On 23 November 1850, Hodgson, with the local rank of Brigadier, was appointed to organise and command the Punjab Irregular Force, and assume responsibility for the protection of the newly acquired and exposed north west frontier beyond which the independent tribes, when not fighting amongst themselves, considered the more or less peaceful dwellers of the plains on the British side of the border legitimate prey. The force originally consisted of three batteries of mountain guns with mule equipment, five regiments of irregular cavalry and five of irregular infantry, but was later expanded to incorporate four existing Sikh regiments, the Scinde Camel Corps, a regiment of Gurhkas and the Corps of Guides. Sikhs, with their well-known martial qualities and not resenting strict discipline, formed the backbone of the new irregular units, and these, together with Punjab Mohammedans, Pathans from both sides of the frontier, and Dogras from the Himalayan foot hills, representing the best fighting class of Hindus with the minimum of caste prejudices, were soon welded into the famous Punjab Frontier Force. The British officers, in the first instance just three to a regiment, were originally appointed in the ordinary exercise of the Governor-General’s patronage. The remoteness of the frontier stations and the rough nature of the service, however, soon persuaded many appointees that they belonged elsewhere. Thereafter the Punjab Government, under the guiding hand of the Lawrences, was scrupulous in its selection.

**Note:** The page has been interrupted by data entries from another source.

(** [Subscribe(ctx, lastSeen)]: the new subscriber is attached with an empty
    buffer; the pull function it returns is [pull] at the returned position. *)
Definition Subscribe (last_seen : Z) (b : bus) : bus * nat :=
  (b ++ [{| lastSeen := last_seen; buffer := []; evicted := false |}], length b).

(** Modelled from the spec: what [Publish] does to one subscriber. An evicted
    subscriber is no longer attached; one whose cursor is below the sequence
    ID gets the payload into its buffer, or is evicted when the buffer is
    full. *)
Definition deliver (sequence_id : Z) (payload : K) (s : subscriber) : subscriber :=
  if evicted s then s
  else if lastSeen s <? sequence_id then
    if (length (buffer s) <? bufferSlots)%nat then
      {| lastSeen := lastSeen s;
         buffer := buffer s ++ [(sequence_id, payload)];
         evicted := false |}
    else
      {| lastSeen := lastSeen s; buffer := buffer s; evicted := true |}
  else s.

Definition Publish (sequence_id : Z) (payload : K) (b : bus) : bus :=
  deliver sequence_id payload <$> b.

(** Modelled from the spec: the outcome of one call of the pull function
    [Subscribe] returns. *)
Inductive pulled : Type :=
| Payload (payload : K)      (* (payload, true) *)
| NotOk                      (* (zero value, false) *)
| WouldBlock.                (* nothing buffered and the buffer still open *)

(** Modelled from the spec: one call of the pull function. The oldest
    buffered payload is returned and the cursor advanced to its sequence ID;
    with nothing buffered the call returns ok=false once the buffer is closed. *)
Definition pullSubscriber (s : subscriber) : pulled * subscriber :=
  match buffer s with
  | (sequence_id, payload) :: rest =>
      (Payload payload,
       {| lastSeen := sequence_id; buffer := rest; evicted := evicted s |})
  | [] => (if evicted s then NotOk else WouldBlock, s)
  end.

Definition pull (i : nat) (b : bus) : pulled * bus :=
  match b !! i with
  | Some s => let '(r, s') := pullSubscriber s in (r, <[i := s']> b)
  | None => (NotOk, b)
  end.

(** [n] successive pulls of subscriber [i]: what each returned, and the bus. *)
Fixpoint pulls (n : nat) (i : nat) (b : bus) : list pulled * bus :=
  match n with
  | O => ([], b)
  | S n' =>
      let '(r, b') := pull i b in
      let '(rs, b'') := pulls n' i b' in
      (r :: rs, b'')
  end.

(** Publish the payloads [ps] with the sequence IDs [first], [first + 1], ... *)
Fixpoint publishFrom (first : Z) (ps : list K) (b : bus) : bus :=
  match ps with
  | [] => b
  | p :: ps' => publishFrom (first + 1) ps' (Publish first p b)
  end.

Fixpoint deliverFrom (first : Z) (ps : list K) (s : subscriber) : subscriber :=
  match ps with
  | [] => s
  | p :: ps' => deliverFrom (first + 1) ps' (deliver first p s)
  end.

(** Successive pulls of one subscriber, read off that subscriber alone. *)
Fixpoint pullsSubscriber (n : nat) (s : subscriber) : list pulled * subscriber :=
  match n with
  | O => ([], s)
  | S n' =>
      let '(r, s') := pullSubscriber s in
      let '(rs, s'') := pullsSubscriber n' s' in
      (r :: rs, s'')
  end.

End Bus.

Arguments Payload {K} payload.
Arguments NotOk {K}.
Arguments WouldBlock {K}.
Arguments lastSeen {K} s.
Arguments buffer {K} s.
Arguments evicted {K} s.

(** The run of [TestSubPubSubscriberDisconnected]. *)
Definition testPayloads : list string :=
  [ "message1"; "message2"; "message3"; "message4"; "message5"; "message6";
    "message7"; "message8"; "message9"; "message10"; "message11" ]%string.

End SubPub.

(* ===================================================================== *)
(** * The message store (package [db])                                    *)
(* ===================================================================== *)

Module DB.

(** Modelled from the spec: [pool.Tx] of the connection pool, which is not
    among the sources. "Write scope (transactional) -- acquires the single
    writer connection, begins a transaction, runs the caller's closure,
    commits on nil return, rolls back on any non-nil return." The pool's own
    failures (a cancelled context, a busy writer) leave the database as it was
    and are not part of the model. *)
Definition Tx {S A : Type} (fn : S -> S * result A) (db : S) : S * result A :=
  match fn db with
  | (db', Ok a) => (db', Ok a)
  | (_, Err e) => (db, Err e)
  end.

(** ** [CreateMessage] *)

(** A row of table [messages] ([generated.Message]) without its timestamp. *)
Record Message : Type := {
  MessageID : string;
  ConversationID : string;
  SequenceID : Z;
  Type_ : string;
  LlmData : option string;
  UserData : option string;
  UsageData : option string;
  DisplayData : option string
}.

(** The database as [CreateMessage] sees it: the conversations that exist and
    the rows of [messages] in the order they were inserted. *)
Record Store : Type := {
  conversations : list string;
  messages : list Message
}.

(** The sequence IDs of the messages of one conversation, in insertion order. *)
Definition seqIDs (conversationID : string) (ms : list Message) : list Z :=
  map SequenceID (List.filter (fun m => String.eqb (ConversationID m) conversationID) ms).

Definition maximum (x : Z) (l : list Z) : Z := fold_left Z.max l x.

(** Modelled from the spec: the query [GetNextSequenceID] of the generated
    package, which is not among the sources. "sequence_id is assigned by the
    store inside the same transaction that inserts the row, equal to
    max(existing)+1 or 1." *)
Definition GetNextSequenceID (conversationID : string) (tx : Store) : result Z :=
  match seqIDs conversationID (messages tx) with
  | [] => Ok 1
  | x :: l => Ok (maximum x l + 1)
  end.

(** Modelled from the spec: the query [CreateMessage] of the generated package
    (INSERT ... RETURNING), which is not among the sources. The row is added
    unless a constraint fails: the conversation must exist ("inserting a
    message with an unknown conversation ID fails with a constraint violation
    containing FOREIGN KEY") and the message ID must be new ("collisions
    surface as constraint violations"). No constraint on the pair
    (conversation_id, sequence_id) is assumed here: that the pairs stay
    distinct is proved from the way the sequence ID is chosen. *)
Definition q_CreateMessage (row : Message) (tx : Store) : Store * result Message :=
  if negb (existsb (String.eqb (ConversationID row)) (conversations tx)) then
    (tx, Err "constraint failed: FOREIGN KEY constraint failed")
  else if existsb (fun m => String.eqb (MessageID m) (MessageID row)) (messages tx) then
    (tx, Err "constraint failed: UNIQUE constraint failed: messages.message_id")
  else
    ({| conversations := conversations tx; messages := messages tx ++ [row] |}, Ok row).

Section CreateMessage.

(** The payloads are Go values ([interface{}]); [json.Marshal] turns one into
    its JSON text or fails. *)
Variable Payload : Type.
Variable json_Marshal : Payload -> result string.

In 1853 Hodgson led two successful expeditions against the hill tribes west of Dejarat, firstly against the Shiranis from 30 March to 2 April, and, secondly, against the Kasranis later in the latter month. In July 1854 he relinquished command of the P.F.F. and was succeeded by Neville Chamberlain (See Lot 92). Hodgson went on furlough in 1855 and was posted Colonel of the 12th N.I. in 1858. In 1857 he published
Opinions on the Indian Army, and privately in 1865 at Brighton, War Services of Major General John Studholme Hodgson. He became Major-General on 25 July 1861, and died at Stanhope Terrace, Hyde Park, London, on 14 January 1870.

Refs: Hodson Index (NAM); Officers of the Bengal Army 1758-1834; Dictionary of National Biography.